Cardiovascular defects are the most common anomalies in diabetic embryopathy. The mechanisms underlying the manifestation of the defects remain to be addressed.

METHODS

Female mice were administered streptozotocin to induce diabetes. Embryos from euglycemic (control) and hyperglycemic groups were examined for morphological and histological evaluation of malformations. Cell proliferation and programmed cell death (apoptosis) were assessed using mitotic markers (BrdU and Ki67) and TUNEL assay, respectively. Expression of eight four genes in the TGFbeta signaling system was analyzed using real-time RT-PCR.

RESULTS

Structural abnormalities were observed in the heart and neural tube in diabetic groups, with significantly higher malformation rates than in control groups. Moreover, malformation rates in the heart were higher than those in the neural tube. Cardiac abnormalities including dilated heart tube, smaller ventricles, conotruncal stenosis, and abnormal heart looping were seen during early morphogenesis prior to cardiac septation [embryonic day (E) 9.5-11.5]. Histological examinations showed hypoplastic myocardium and endocardial cushions. After cardiac septation (E15.5), ventricular septal defects were observed, which were manifested in the non-muscular portion of the septum. Significant decreases in cell proliferation with no differences in apoptosis were observed in the myocardium and endocardial cushions in diabetic compared to control groups.

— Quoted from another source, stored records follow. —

(** * vault-gpg-plugin: the Encrypt handler ([gpg/path_encrypt.go])

    A shallow embedding of [pathEncrypt] (the path declaration with its field
    schema) and of [pathEncryptWrite] (the handler), and the properties of the
    handler that the design document states.

    The handler is sequential Go code with early returns that calls into
    four collaborators: the host framework ([framework.FieldData],
    [logical.Storage]), the Go standard library ([encoding/base64],
    [bytes.Buffer]), [golang.org/x/crypto/openpgp] and the backend's own
    [key]/[entity] helpers.  The handler is embedded as a computation in a
    state-and-early-return monad over a [World] that holds the storage, the
    ciphertext buffer with the two writers stacked on it, and the
    chronological trace of the calls made.  What the collaborators answer is
    taken from an interface, [Env]; nothing about their answers is assumed
    unless a theorem states it as a hypothesis.

    The file has three parts: the model of the handler; an executable
    environment (base64, armor, a stand-in message format) to run it on
    concrete requests; and the proofs, first for every environment, then the
    concrete runs. *)

From Stdlib Require Import String Ascii List Bool NArith ZArith Lia DecimalString.
From Stdlib Require Import Strings.Byte.
From stdpp Require Import base option list gmap strings.

Local Open Scope stdpp_scope.

(** * The handler

    ** Go values *)

(** [[]byte]. *)
Definition bytes : Type := list byte.

(** A Go [error] value.  [logical.ErrInvalidRequest] is a sentinel compared by
    identity; every other error is known to the handler through its
    [Error()] text only. *)
Inductive error : Type :=
| ErrInvalidRequest
| Err (text : string).

Definition Error (e : error) : string :=
  match e with
  | ErrInvalidRequest => "invalid request"
  | Err text => text
  end.

(** [*logical.Response] as the handler builds it: [logical.ErrorResponse(text)]
    or a response whose [Data] is [{"ciphertext": c}]. *)
Inductive Response : Type :=
| ErrorResponse (text : string)
| CiphertextResponse (ciphertext : string).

Factors in the TGFbeta signaling that regulate heart development were downregulated by maternal diabetes.

CONCLUSIONS

Maternal diabetes causes malformations in the heart of the embryo. The heart is more susceptible to maternal diabetic insults than the neural tube. Malformations in the heart prior to septation are associated with decreased cell proliferation, but not increased apoptosis. The TGFbeta signaling is involved in cardiac malformations in diabetic embryopathy.